Many of you may have read Malcolm Gladwell’s Tipping Point, in which Gladwell examined why some fads take off and others do not. The basic concept is that an incremental change, done timely, in front of the right target audience can be absolutely revolutionary. Instead of a tipping point, an author whose blog I read recently proposed an alternative, trigger point. No, we’re not talking about a massage therapy or a gun in your back, but what Jonah Berger, author of Contagious, describes as those things that motivate us to change behaviors.

Marty Baker observes that, “One of great revelations of behavioral economics is the study of how people actually behave rather than how we think they should behave. A classic example is shrouded in a term that might make your eyes glaze over  — the theory of relative positioning.   What makes people happiest is increasing their income and wealth relative to other people. We have the same income of $70,000 per year. If my income increases by $10,000 and yours increases by $8,000, this will make me happier than if both our incomes increased by $10,000.   We don’t just want to keep up with the Joneses; we want to do better than the Joneses.”

Baker writes of Contagious that it is an exploration of what makes things popular. Berger tackles questions like:

  • Why do people talk about certain products and ideas more than others?
  • Why are some stories and rumors more infectious? And
  • What makes online content go viral?

dining trayBerger wrote, “Psychologist Gráinne Fitzsimons and I conducted a related study on how to encourage people to eat more fruits and vegetables. Promoting healthy eating habits is tough. Most people realize they should eat more fruits and vegetables. Most people will even say that they mean to eat more fruits and vegetables. But somehow when the time comes to put fruits and vegetables into shopping carts or onto dinner plates, people forget. We thought we’d use triggers to help them remember. “

Baker describes Berger’s work with a colleague who asked participants to provide feedback on a public-health slogan targeting college student.  Just to make sure they remembered the slogan, they were shown it more than twenty times, printed in different colors and fonts.

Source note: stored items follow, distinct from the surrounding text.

(** User 5 gets the baseline. *)
Lemma filterRules_baseline_means_cold_witness :
  VFloat (7 # 2) = VFloat (7 # 2) /\
  (rectangular example_ratings ->
   forall i, carries "userId" (VInt 5) i example_ratings = false).
Proof.
  apply (filterRules_baseline_means_cold value 5 10 example_ratings 0
           (VFloat (7 # 2)) (VFloat (7 # 2)) []).
  reflexivity.
Defined.

(** User 2 has rated an action movie, and movie 11 is a comedy. *)
Lemma filterRules_rules_of_cluster_witness :
  exists fold0 table,
    index [[[mkRule ["Action"] ["Comedy"] (1 # 2) 0]]] 0 = Return fold0 /\
    index fold0 0 = Return table /\
    forall rule r, In (rule, r) [(mkRule ["Action"] ["Comedy"] (1 # 2) 0, VFloat 2)] ->
      In rule table /\
      exists i, carries "userId" (VInt 2) i example_ratings = true /\
                cell "rating" i example_ratings = Some r.
Proof.
  apply (filterRules_rules_of_cluster value 2 11 example_ratings 0 (VFloat 3)
           [[[mkRule ["Action"] ["Comedy"] (1 # 2) 0]]]
           [(mkRule ["Action"] ["Comedy"] (1 # 2) 0, VFloat 2)]).
  reflexivity.
Defined.

(** A sweep of one fold. *)
Lemma sweep_one_result_per_fold_witness :
  length [17 # 32] = length [0%nat] /\
  length [(2%nat, [0; 1; 1])] = length [0%nat] /\
  (length [0%nat] <= length [1%nat])%nat.
Proof.
  apply (@sweep_one_result_per_fold FlagCount [0%nat] [1%nat] 2%nat example_store
           (snd (@train_kmeans_and_predict FlagCount [0%nat] [1%nat] 2 example_store))
           [17 # 32] [(2%nat, [0; 1; 1])] [0%nat]).
  reflexivity.
Defined.

Lemma sweep_labels_train_frames_witness :
  exists df,
    snd (@train_kmeans_and_predict FlagCount [0%nat] [1%nat] 2 example_store) !! 0%nat
    = Some df /\
    get_column "cluster" df = Return (map VInt [0; 1; 1]).
Proof.
  refine (@sweep_labels_train_frames FlagCount [0%nat] [1%nat] 2%nat example_store
            (snd (@train_kmeans_and_predict FlagCount [0%nat] [1%nat] 2 example_store))
            [17 # 32] [(2%nat, [0; 1; 1])] [0%nat] _ _ eq_refl
            0%nat 0%nat (2%nat, [0; 1; 1]) eq_refl eq_refl).
  - constructor; [intros [] | constructor].
  - intros l [<- | []] [H | []]. discriminate.
Defined.

(** [example_ratings], split in two folds. *)
Lemma return_datasets_keeps_store_witness :
  snd (return_datasets 0%nat example_kf [example_ratings]) !! 0%nat
  = Some example_ratings.
Proof.
  refine (return_datasets_keeps_store 0%nat example_kf [example_ratings]
            (fst (return_datasets 0%nat example_kf [example_ratings]))
            (snd (return_datasets 0%nat example_kf [example_ratings]))
            _ 0%nat example_ratings eq_refl).
  reflexivity.
Defined.

Lemma return_datasets_fresh_folds_witness :
  (exists df folds, [example_ratings] !! 0%nat = Some df /\
                    example_kf (nrows df) = Return folds /\
                    length [2%nat; 4%nat] = length folds /\
                    length [3%nat; 5%nat] = length folds) /\
  List.NoDup ([2%nat; 4%nat] ++ [3%nat; 5%nat]) /\
  forall l, In l ([2%nat; 4%nat] ++ [3%nat; 5%nat]) ->
            (length [example_ratings] < l)%nat.
Proof.
  apply (return_datasets_fresh_folds 0%nat example_kf [example_ratings]
           (snd (return_datasets 0%nat example_kf [example_ratings]))
           [2%nat; 4%nat] [3%nat; 5%nat]).
  reflexivity.
Defined.

Lemma return_datasets_rows_witness :
  exists tr te train test,
    nth_error [2%nat; 4%nat] 0 = Some tr /\ nth_error [3%nat; 5%nat] 0 = Some te /\
    snd (return_datasets 0%nat example_kf [example_ratings]) !! tr = Some train /\
    snd (return_datasets 0%nat example_kf [example_ratings]) !! te = Some test /\
    columns train = columns example_ratings /\
    columns test = columns example_ratings /\
    (forall label i p, nth_error [0%nat; 1%nat] i = Some p ->
       (p < nrows example_ratings)%nat /\
       cell label i train = cell label p example_ratings) /\
    (forall label i p, nth_error [2%nat] i = Some p ->
       (p < nrows example_ratings)%nat /\
       cell label i test = cell label p example_ratings).
Proof.
  apply (return_datasets_rows 0%nat example_kf [example_ratings]
           (snd (return_datasets 0%nat example_kf [example_ratings]))
           [2%nat; 4%nat] [3%nat; 5%nat] example_ratings
           [([0%nat; 1%nat], [2%nat]); ([1%nat; 2%nat], [0%nat])] 0%nat
           [0%nat; 1%nat] [2%nat]).
  - reflexivity.
  - reflexivity.
  - repeat constructor.
  - reflexivity.
  - reflexivity.
Defined.

(** The most active user of [example_ratings] is user 1, with two rows. *)
Lemma shrinking_data_none_witness :
  columns (map (fun c => (fst c, [])) example_ratings) = columns example_ratings /\
  nrows (map (fun c => (fst c, @nil value)) example_ratings) = 0%nat.
Proof.
  apply (shrinking_data_none 0 example_ratings
           (map (fun c => (fst c, [])) example_ratings)).
  - lia.
  - reflexivity.
Defined.

Lemma shrinking_data_at_most_n_witness :
  (length (group_keys [Some 1%Z; Some 1%Z]) <= Z.to_nat 1%Z)%nat.
Proof.
  apply (shrinking_data_at_most_n 1 example_ratings
           (select_rows [true; true; false] example_ratings)
           [VInt 1; VInt 1] [Some 1; Some 1]); reflexivity.
Defined.

Lemma shrinking_data_whole_histories_witness :
  rows_where "userId" (VInt 1) (select_rows [true; true; false] example_ratings)
  = rows_where "userId" (VInt 1) example_ratings.
Proof.
  apply (shrinking_data_whole_histories 1 example_ratings
           (select_rows [true; true; false] example_ratings) 1 0%nat); reflexivity.
Defined.

Lemma shrinking_data_all_witness :
  shrinking_data 2 example_ratings = Return example_ratings.
Proof.
  apply (shrinking_data_all 2 example_ratings [VInt 1; VInt 1; VInt 2]).
  - repeat constructor.
  - reflexivity.
  - reflexivity.
  - intros v [<- | [<- | [<- | []]]]; eauto.
  - simpl. lia.
Defined.

Lemma shrinking_data_most_active_witness : (1 <= 2)%nat.
Proof.
  apply (shrinking_data_most_active 1 example_ratings
           (select_rows [true; true; false] example_ratings)
           [(1, 2%nat); (2, 1%nat)] [VInt 1; VInt 1] 1 2 2%nat 1%nat).
  - reflexivity.
  - reflexivity.
  - reflexivity.
  - left. reflexivity.
  - right. left. reflexivity.
  - left. reflexivity.
  - intros [H | [H | []]]; discriminate.
Defined.

(** The mappings of [example_ratings]. *)
Lemma create_mappings_user2movie_witness :
  (exists ms, dict_get [(1, [VInt 10; VInt 11]); (2, [VInt 10])] 1 = Some ms /\
              In (VInt 11) ms) <->
  (exists i, cell "userId" i example_ratings = Some (VInt 1) /\
             cell "movieId" i example_ratings = Some (VInt 11)).
Proof.
  apply (create_mappings_user2movie example_ratings
           [(1, [VInt 10; VInt 11]); (2, [VInt 10])]
           [(10, [VInt 1; VInt 2]); (11, [VInt 1])] 1 11).
  reflexivity.
Defined.

Lemma create_mappings_converse_witness :
  (exists ms, dict_get [(1, [VInt 10; VInt 11]); (2, [VInt 10])] 2 = Some ms /\
              In (VInt 10) ms) <->
  (exists us, dict_get [(10, [VInt 1; VInt 2]); (11, [VInt 1])] 10 = Some us /\
              In (VInt 2) us).
Proof.
  apply (create_mappings_converse example_ratings
           [(1, [VInt 10; VInt 11]); (2, [VInt 10])]
           [(10, [VInt 1; VInt 2]); (11, [VInt 1])] 2 10).
  reflexivity.
Defined.

Lemma create_mappings_distinct_witness : List.NoDup [VInt 1; VInt 2].
Proof.
  apply (create_mappings_distinct example_ratings
           [(1, [VInt 10; VInt 11]); (2, [VInt 10])]
           [(10, [VInt 1; VInt 2]); (11, [VInt 1])] 10 [VInt 1; VInt 2]).
  - reflexivity.
  - right. reflexivity.
Defined.

(** The rows of [clustered_train] carry the labels 2, 1 and 1: the first
    table is that of label 2. *)
Lemma getFrequentItemset_by_position_witness :
  exists clusters c flags,
    get_column "cluster" clustered_train = Return clusters /\
    nth_error (unique clusters) 0 = Some c /\
    flags_of clustered_train clusters c flags /\
    @apriori FlagMiner flags (1 # 2) = Return ["Action"; "Comedy"].
Proof.
  apply (@getFrequentItemset_by_position FlagMiner [clustered_train] (1 # 2)
           [[["Action"; "Comedy"]; []]] 0%nat 0%nat clustered_train
           [["Action"; "Comedy"]; []] ["Action"; "Comedy"]); reflexivity.
Defined.

Lemma getFrequentItemset_shape_witness :
  Forall2 (fun dataset tables =>
             exists clusters, get_column "cluster" dataset = Return clusters /\
                              length tables = length (unique clusters))
          [clustered_train] [[["Action"; "Comedy"]; []]].
Proof.
  apply (@getFrequentItemset_shape FlagMiner [clustered_train] (1 # 2)
           [[["Action"; "Comedy"]; []]]).
  reflexivity.
Defined.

“One group of students saw the slogan “Live the healthy way, eat five fruits and veggies a day.” Another group saw “Each and every dining-hall tray needs five fruits and veggies a day.” Both slogans encouraged people to eat fruits and vegetables, but the tray slogan did so using a trigger.

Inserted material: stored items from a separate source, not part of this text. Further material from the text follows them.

(** * Water Sort Puzzle: transition model, heuristics and search engine

    Shallow embedding of [watersort/game.py], [watersort/heuristics.py] and
    [watersort/search.py].

    Conventions.
    - A tube is a Python tuple of colour names, bottom first: the top unit is
      the last element of the list.
    - Python integers are unbounded: they are modelled by [Z].  [len] is the
      Python [len], as an integer.
    - A raised exception and an exhausted iteration budget (only for the
      [while] loops and the recursions of the search engine) are outcomes of
      their own, see [outcome].
    - [SearchResult.time_seconds] is wall-clock time and is not modelled. *)

From Stdlib Require Import ZArith Lia Sorted.
From stdpp Require Import gmap strings list sorting.

Local Open Scope Z_scope.

(** ** Data model *)

Abbreviation Color := string (only parsing).
Abbreviation Tube := (list string) (only parsing).
Abbreviation State := (list (list string)) (only parsing).

(** [Move]: a frozen dataclass with two integer fields. *)
Record Move : Type := mkMove { src : Z; dst : Z }.

#[global] Instance Move_eq_dec : EqDecision Move.
Proof. solve_decision. Defined.

(** [WaterSortGame]: the configuration kept by the constructor.  The random
    generator is only used by state generation and is left out. *)
Record WaterSortGame : Type := mkGame {
  num_tubes : Z;
  num_colors : Z;
  capacity : Z
}.

(** The checks of [WaterSortGame.__init__]; the palette has 12 colours. *)
Definition valid_configuration (g : WaterSortGame) : bool :=
  (5 <=? num_tubes g) && (num_tubes g <=? 12)
  && (3 <=? num_colors g) && (num_colors g <=? num_tubes g - 2)
  && (num_colors g <=? 12).

Definition len {A : Type} (l : list A) : Z := Z.of_nat (length l).

(** [enumerate(xs)] *)
Definition enumerate {A : Type} (l : list A) : list (Z * A) :=
  imap (fun i x => (Z.of_nat i, x)) l.

(** [len(set(tube))] *)
Definition distinct_colors (tube : Tube) : Z :=
  Z.of_nat (size (list_to_set tube : gset string)).

(** ** Outcomes of fallible code *)

Inductive exn : Type :=
| ValueError (msg : string)
| KeyError
| IndexError.

Inductive outcome (A : Type) : Type :=
| Ret (a : A)
| Raise (e : exn)
| OutOfFuel.
Arguments Ret {A} a.
Arguments Raise {A} e.
Arguments OutOfFuel {A}.

#[global] Instance outcome_bind : MBind outcome := fun A B k c =>
  match c with
  | Ret a => k a
  | Raise e => Raise e
  | OutOfFuel => OutOfFuel
  end.

(** ** The puzzle model ([game.py]) *)

Definition is_goal_state (g : WaterSortGame) (state : State) : bool :=
  forallb (fun tube =>
    match tube with
    | [] => true
    | _ => (len tube =? capacity g) && (distinct_colors tube =? 1)
    end) state.

Definition is_valid_state (g : WaterSortGame) (state : State) : bool :=
  if negb (len state =? num_tubes g) then false
  else forallb (fun tube => negb (len tube >? capacity g)) state.

(** The backward scan of [get_valid_moves]:
    [for i in range(len(src) - 2, -1, -1)], over the units below the top,
    from the top down; it stops at the first unit of another colour. *)
Fixpoint run_scan (top_color : Color) (below : list string) (run_length : Z) : Z :=
  match below with
  | [] => run_length
  | c :: rest =>
      if decide (c = top_color) then run_scan top_color rest (run_length + 1)
      else run_length
  end.

Definition top_run_length (top_color : Color) (src_tube : Tube) : Z :=
  run_scan top_color (tail (reverse src_tube)) 1.

(** The inner [for dst_idx, dst in enumerate(state)] of [get_valid_moves]. *)
Definition moves_into (g : WaterSortGame) (src_idx : Z) (src_tube : Tube)
    (top_color : Color) (run_length : Z)
    (moves : list Move) (dsts : list (Z * Tube)) : list Move :=
  foldl (fun moves '(dst_idx, dst_tube) =>
    if src_idx =? dst_idx then moves
    else if len dst_tube =? capacity g then moves
    else if match last dst_tube with
            | Some d => negb (bool_decide (d = top_color))
            | None => false
            end then moves
    else
      (* [if not dst and run_length == len(src): pass] changes nothing *)
      let moves :=
        if match dst_tube with [] => run_length =? len src_tube | _ => false end
        then moves else moves in
      moves ++ [mkMove src_idx dst_idx]) moves dsts.

Definition get_valid_moves (g : WaterSortGame) (state : State) : list Move :=
  foldl (fun moves '(src_idx, src_tube) =>
    match last src_tube with
    | None => moves
    | Some top_color =>
        let run_length := top_run_length top_color src_tube in
        moves_into g src_idx src_tube top_color run_length moves (enumerate state)
    end) [] (enumerate state).

(** The [while] loop of [apply_move]:
    [while src and src[-1] == top_color and len(dst) < capacity].
    Every iteration pops one unit of [src], so [length src] iterations are
    enough (see [pour_loop_spec]). *)
Fixpoint pour_loop (fuel : nat) (top_color : Color) (cap : Z)
    (src_tube dst_tube : Tube) (poured : Z) : Tube * Tube * Z :=
  match fuel with
  | O => (src_tube, dst_tube, poured)
  | S fuel' =>
      match last src_tube with
      | Some c =>
          if bool_decide (c = top_color) && (len dst_tube <? cap)
          then pour_loop fuel' top_color cap
                 (removelast src_tube) (dst_tube ++ [c]) (poured + 1)
          else (src_tube, dst_tube, poured)
      | None => (src_tube, dst_tube, poured)
      end
  end.

Definition apply_move (g : WaterSortGame) (state : State) (move : Move)
    : outcome (State * Z) :=
  if negb ((0 <=? src move) && (src move <? len state)
           && (0 <=? dst move) && (dst move <? len state))
  then Raise (ValueError "Move indices out of range")
  else if src move =? dst move
  then Raise (ValueError "Source and destination tubes must differ")
  else
    match state !! Z.to_nat (src move), state !! Z.to_nat (dst move) with
    | Some src_tube, Some dst_tube =>
        match last src_tube with
        | None => Raise (ValueError "Cannot pour from an empty tube")
        | Some top_color =>
            if len dst_tube >=? capacity g
            then Raise (ValueError "Destination tube is full")
            else if match last dst_tube with
                    | Some d => negb (bool_decide (d = top_color))
                    | None => false
                    end
            then Raise (ValueError "Destination top color must match the poured color")
            else
              let '(src_tube', dst_tube', poured) :=
                pour_loop (length src_tube) top_color (capacity g)
                          src_tube dst_tube 0 in
              Ret (<[Z.to_nat (dst move) := dst_tube']>
                     (<[Z.to_nat (src move) := src_tube']> state), poured)
        end
    | _, _ => Raise IndexError
    end.

(** ** The heuristic library ([heuristics.py])

    Every builder closes over the game; the heuristic it returns is the
    function below applied to that game. *)

(** [Counter(tube)] *)
Definition Counter (tube : Tube) : gmap string Z :=
  foldl (fun counts c => <[c := default 0 (counts !! c) + 1]> counts) ∅ tube.

(** [sum(amounts)] and [max(amounts)]; [max] is only called on a list of at
    least two amounts. *)
Definition sum_amounts (amounts : list Z) : Z := foldl Z.add 0 amounts.

Definition max_amounts (amounts : list Z) : Z :=
  match amounts with
  | [] => 0
  | a :: rest => foldl Z.max a rest
  end.

(** One round of the first loop of the entropy heuristic:
    [for color, amount in counts.items(): color_distribution[color].append(amount)].
    A dictionary is iterated in insertion order in Python and in key order
    here; each colour is appended to once per tube and the penalty is a sum,
    so the order is not observable. *)
Definition record_tube (color_distribution : gmap string (list Z)) (tube : Tube)
    : gmap string (list Z) :=
  map_fold (fun color amount cd =>
              <[color := default [] (cd !! color) ++ [amount]]> cd)
           color_distribution (Counter tube).

Definition entropy_penalty (color_distribution : gmap string (list Z)) : Z :=
  map_fold (fun (color : string) (amounts : list Z) (penalty : Z) =>
    if len amounts <=? 1 then penalty
    else
      let total_units := sum_amounts amounts in
      let max_in_single_tube := max_amounts amounts in
      let units_outside := total_units - max_in_single_tube in
      penalty + (len amounts - 1) * units_outside) 0 color_distribution.

Definition entropy_heuristic (g : WaterSortGame) (state : State) : Z :=
  entropy_penalty (foldl record_tube ∅ state).

(** [for color in tube[1:]: if color == base_color: streak += 1 else: break] *)
Fixpoint streak_scan (base_color : Color) (rest : list string) (streak : Z) : Z :=
  match rest with
  | [] => streak
  | color :: rest' =>
      if decide (color = base_color) then streak_scan base_color rest' (streak + 1)
      else streak
  end.

Definition completion_heuristic (g : WaterSortGame) (state : State) : Z :=
  let '(tubes_incomplete, colors_positioned) :=
    foldl (fun '(tubes_incomplete, colors_positioned) tube =>
      match tube with
      | [] => (tubes_incomplete, colors_positioned)
      | base_color :: rest =>
          if (len tube =? capacity g) && (distinct_colors tube =? 1)
          then (tubes_incomplete, colors_positioned)
          else (tubes_incomplete + 1,
                colors_positioned + streak_scan base_color rest 1)
      end) (0, 0) state in
  tubes_incomplete * capacity g - colors_positioned.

The students lived on campus, and many of them ate in dining halls that used trays. So Berger and Fitzsimons wanted to see if they could trigger healthy eating behavior by using the dining room tray to remind students of the slogan.

“Our students didn’t care for the tray slogan. They called it “corny” and rated it as less than half as attractive as the more generic “live healthy” slogan. Further, when asked whether the slogan would influence their own fruit and vegetable consumption, the students who had been shown the “tray” slogan were significantly more likely to say no.”

Berger adds, “But when it came to actual behavior, the effects were striking. Students who had been shown the more generic “live healthy” slogan didn’t change their eating habits. But students who had seen the “tray” slogan and used trays in their cafeterias markedly changed their behavior. The tray reminded them of the slogan and they ate 25 percent more fruits and vegetables as a result. The trigger worked. “

What resonated with me is that the creative solution was creating the right trigger and not the “right slogan.”  A more rigorious test  might have been to see if the more creative slogan and the trigger would have yielded even better results.

How might one apply this in a different environment? Are you too focused on your words rather than understanding what motivates your target buyer? Your boss? Someone who works for or beside you?